Norma lleva las manos a los ojos y los aprieta levemente. Saca una gota de uno de sus párpados. Después pasea sus uñas por los antebrazos. Una vez. Y otra. Unas líneas rojizas le quedan marcadas en la piel. Se mira de reojo.

– Me acuerdo de las lastimaduras. ¡Me dio una impresión!

– ¿Cuáles?

– Las del día en que se me cayó el espejo.

– ¿Qué te acordás?

– Argentina jugaba en la cancha de River. Pleno Mundial ´78. Había tanta gente saltando al mismo tiempo que empezaron a temblar las paredes del hogar. Si bien la casa estaba como a unos cuatro o cinco kilómetros se sentía como un bombardeo. Ese día fue la última vez que lo vi a Gastón. Todavía tengo el gusto a anís en la boca del caramelo redondo. Es como si me hubiese quedado dando vueltas, en círculo, alrededor de lo mismo. Una vez. Y otra. Y otra.

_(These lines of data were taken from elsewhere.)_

(** * FLock miner (miner.py): scheduling, refresh gate, submission builder
      and commit retry loop, as a shallow embedding.

    The Python script is modelled as state-passing code over a [world]
    (file system, counters of the ambient clock / random source / ledger,
    and the trace of observable events).  Exceptions are values of [exn];
    a computation returns a [result] together with the world it leaves. *)

From Stdlib Require Import ZArith Lia Ascii String List Permutation DecimalString
  DecimalZ.
From stdpp Require Import base option list strings gmap.

Local Open Scope Z_scope.

(** ** Python strings: [str.strip], [str.split] and [int(str)] *)

Module PyStr.

(** A Python [str] is held as its UTF-8 encoding, which is how the
    operating system hands the command line to the interpreter; a byte that
    belongs to no valid sequence stands for the lone surrogate
    U+DC00 + byte (the [surrogateescape] handler of [sys.argv]). *)

Definition is_cont (b : N) : bool := ((0x80 <=? b) && (b <=? 0xBF))%N.

(** Range of the second byte after the lead byte [b0] of a sequence of
    three, and of four. *)
Definition second_of_three (b0 b1 : N) : bool :=
  (if b0 =? 0xE0 then (0xA0 <=? b1) && (b1 <=? 0xBF)
   else if b0 =? 0xED then (0x80 <=? b1) && (b1 <=? 0x9F)
   else is_cont b1)%N.

Definition second_of_four (b0 b1 : N) : bool :=
  (if b0 =? 0xF0 then (0x90 <=? b1) && (b1 <=? 0xBF)
   else if b0 =? 0xF4 then (0x80 <=? b1) && (b1 <=? 0x8F)
   else is_cont b1)%N.

(** The code points of a string. *)
Fixpoint decode (s : string) : list N :=
  match s with
  | EmptyString => []
  | String c0 s1 =>
      let b0 := N_of_ascii c0 in
      if (b0 <? 0x80)%N then b0 :: decode s1
      else
        let lone := (0xDC00 + b0)%N :: decode s1 in
        match s1 with
        | EmptyString => lone
        | String c1 s2 =>
            let b1 := N_of_ascii c1 in
            if ((0xC2 <=? b0) && (b0 <=? 0xDF))%N then
              if is_cont b1
              then ((b0 - 0xC0) * 64 + (b1 - 0x80))%N :: decode s2
              else lone
            else
              match s2 with
              | EmptyString => lone
              | String c2 s3 =>
                  let b2 := N_of_ascii c2 in
                  if ((0xE0 <=? b0) && (b0 <=? 0xEF))%N then
                    if second_of_three b0 b1 && is_cont b2
                    then ((b0 - 0xE0) * 4096 + (b1 - 0x80) * 64 + (b2 - 0x80))%N
                         :: decode s3
                    else lone
                  else
                    match s3 with
                    | EmptyString => lone
                    | String c3 s4 =>
                        let b3 := N_of_ascii c3 in
                        if ((0xF0 <=? b0) && (b0 <=? 0xF4))%N
                           && second_of_four b0 b1 && is_cont b2 && is_cont b3
                        then ((b0 - 0xF0) * 262144 + (b1 - 0x80) * 4096
                              + (b2 - 0x80) * 64 + (b3 - 0x80))%N :: decode s4
                        else lone
                    end
              end
        end
  end.

(** [str.isspace] on a code point (Unicode 14.0, the database of
    CPython 3.11). *)
Definition is_space (c : N) : bool :=
  ((0x09 <=? c) && (c <=? 0x0D) || (0x1C <=? c) && (c <=? 0x20)
   || (c =? 0x85) || (c =? 0xA0) || (c =? 0x1680)
   || (0x2000 <=? c) && (c <=? 0x200A)
   || (c =? 0x2028) || (c =? 0x2029) || (c =? 0x202F) || (c =? 0x205F)
   || (c =? 0x3000))%N.

(** C's [isspace] in the C locale ([Py_ISSPACE]), which is what the parser
    of [int] skips. *)
Definition is_c_space (c : N) : bool :=
  ((0x09 <=? c) && (c <=? 0x0D) || (c =? 0x20))%N.

Fixpoint lstrip (blank : N -> bool) (s : list N) : list N :=
  match s with
  | [] => []
  | c :: s' => if blank c then lstrip blank s' else s
  end.

Fixpoint rstrip (blank : N -> bool) (s : list N) : list N :=
  match s with
  | [] => []
  | c :: s' =>
      match rstrip blank s' with
      | [] => if blank c then [] else [c]
      | r => c :: r
      end
  end.

(** [s.strip()] on the code points of [s]. *)
Definition strip (s : list N) : list N := rstrip is_space (lstrip is_space s).

(** [s.split(sep)] for a one-character separator: never the empty list. *)
Fixpoint split (sep : ascii) (s : string) : list string :=
  match s with
  | EmptyString => [EmptyString]
  | String c s' =>
      if Ascii.eqb c sep then EmptyString :: split sep s'
      else match split sep s' with
           | h :: t => String c h :: t
           | [] => [String c EmptyString]
           end
  end.

(** The same on code points. *)
Fixpoint split_points (sep : N) (s : list N) : list (list N) :=
  match s with
  | [] => [[]]
  | c :: s' =>
      if (c =? sep)%N then [] :: split_points sep s'
      else match split_points sep s' with
           | h :: t => (c :: h) :: t
           | [] => [[c]]
           end
  end.

(** The digit zero of each run of ten decimal digits of Unicode 14.0. *)
Definition decimal_zeros : list N :=
  [0x30; 0x660; 0x6F0; 0x7C0; 0x966; 0x9E6; 0xA66; 0xAE6; 0xB66; 0xBE6;
   0xC66; 0xCE6; 0xD66; 0xDE6; 0xE50; 0xED0; 0xF20; 0x1040; 0x1090; 0x17E0;
   0x1810; 0x1946; 0x19D0; 0x1A80; 0x1A90; 0x1B50; 0x1BB0; 0x1C40; 0x1C50;
   0xA620; 0xA8D0; 0xA900; 0xA9D0; 0xA9F0; 0xAA50; 0xABF0; 0xFF10; 0x104A0;
   0x10D30; 0x11066; 0x110F0; 0x11136; 0x111D0; 0x112F0; 0x11450; 0x114D0;
   0x11650; 0x116C0; 0x11730; 0x118E0; 0x11950; 0x11C50; 0x11D50; 0x11DA0;
   0x16A60; 0x16AC0; 0x16B50; 0x1D7CE; 0x1D7D8; 0x1D7E2; 0x1D7EC; 0x1D7F6;
   0x1E140; 0x1E2F0; 0x1E950; 0x1FBF0]%N.

(** [Py_UNICODE_TODECIMAL] *)
Definition decimal (c : N) : option N :=
  (fun zero => c - zero)%N
    <$> List.find (fun zero => (zero <=? c) && (c <? zero + 10))%N decimal_zeros.

(** What [int] makes of each character before it parses
    ([_PyUnicode_TransformDecimalAndSpaceToASCII]): blanks become a space,
    decimal digits their ASCII digit, any other character beyond ASCII a
    question mark. *)
Definition to_ascii (c : N) : N :=
  if (c <? 127)%N then c
  else if is_space c then 0x20%N
  else match decimal c with
       | Some d => (0x30 + d)%N
       | None => 0x3F%N
       end.

Definition digit_of (c : N) : option Z :=
  if ((0x30 <=? c) && (c <=? 0x39))%N then Some (Z.of_N c - 48) else None.

(** Decimal digits, with single underscores allowed between two digits;
    [after_digit] tells whether the previous character was a digit, and
    [count] how many digits were read. *)
Fixpoint parse_digits (acc : Z) (count : N) (after_digit : bool) (s : list N)
  : option (Z * N) :=
  match s with
  | [] => if after_digit then Some (acc, count) else None
  | c :: s' =>
      match digit_of c with
      | Some d => parse_digits (10 * acc + d) (count + 1) true s'
      | None =>
          if (c =? 0x5F)%N && after_digit
          then parse_digits acc count false s'
          else None
      end
  end.

(** [sys.int_info.default_max_str_digits] *)
Definition MAX_STR_DIGITS : N := 4300.

Definition parse_number (s : list N) : option Z :=
  match parse_digits 0 0 false s with
  | Some (z, count) => if (count <=? MAX_STR_DIGITS)%N then Some z else None
  | None => None
  end.

(** [int(s)] in base ten on the code points of [s]; [None] stands for
    [ValueError]. *)
Definition int_of_points (s : list N) : option Z :=
  match rstrip is_c_space (lstrip is_c_space (map to_ascii s)) with
  | 0x2B%N :: r => parse_number r
  | 0x2D%N :: r => Z.opp <$> parse_number r
  | t => parse_number t
  end.

Definition py_int (s : string) : option Z := int_of_points (decode s).

End PyStr.

(** [str(n)] for a Python integer. *)
Definition str_of_int (n : Z) : string := NilZero.string_of_int (Z.to_int n).

(** ** The proleptic Gregorian calendar of [datetime] *)

Module Calendar.

Definition MINYEAR : Z := 1.
Definition MAXYEAR : Z := 9999.

Definition is_leap (year : Z) : bool :=
  (year mod 4 =? 0) && (negb (year mod 100 =? 0) || (year mod 400 =? 0)).

(** [_DAYS_IN_MONTH], with February of a leap year. *)
Definition days_in_month (year month : Z) : Z :=
  if (month =? 2) && is_leap year then 29
  else match month with
       | 1 => 31 | 2 => 28 | 3 => 31 | 4 => 30 | 5 => 31 | 6 => 30
       | 7 => 31 | 8 => 31 | 9 => 30 | 10 => 31 | 11 => 30 | 12 => 31
       | _ => 0
       end.

(** Days before January 1st of [year]. *)
Definition days_before_year (year : Z) : Z :=
  let y := year - 1 in
  y * 365 + y / 4 - y / 100 + y / 400.

(** Days of [year] before the first of [month]. *)
Definition days_before_month (year month : Z) : Z :=
  match month with
  | 1 => 0 | 2 => 31 | 3 => 59 | 4 => 90 | 5 => 120 | 6 => 151
  | 7 => 181 | 8 => 212 | 9 => 243 | 10 => 273 | 11 => 304 | 12 => 334
  | _ => 0
  end + (if (2 <? month) && is_leap year then 1 else 0).

Record date := mkdate { year : Z; month : Z; day : Z }.

Record time := mktime { hour : Z; minute : Z; second : Z; microsecond : Z }.

Record datetime := mkdatetime { date_of : date; time_of : time }.

(** [date.toordinal()]: 0001-01-01 is day 1. *)
Definition toordinal (d : date) : Z :=
  days_before_year (year d) + days_before_month (year d) (month d) + day d.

Norma toma otro sorbo de té.

– El tiempo transcurre en una sola dirección, pero no hace siempre el mismo recorrido. Un profesor que tuve una vez, en una clase, dijo una frase que me gustó: “la aguja del reloj va hacia adelante, pero para avanzar arrastra lo que queda atrás”. Cuando me levanto a la mañana, a veces, no sé si pasaron  cuarenta años o media hora.

– Pasaron muchas medias horas.

– Esa fue la primera vez.

– ¿La primera vez de qué cosa?

– Que fui consciente del ahogo que sentía en la boca del estómago.

– ¿Cómo lo describirías?

– Era una sombra.

– ¿Tenía alguna forma definida?

– Estoy teniendo un Déjà vu, ¿no hablamos de esto hace media hora?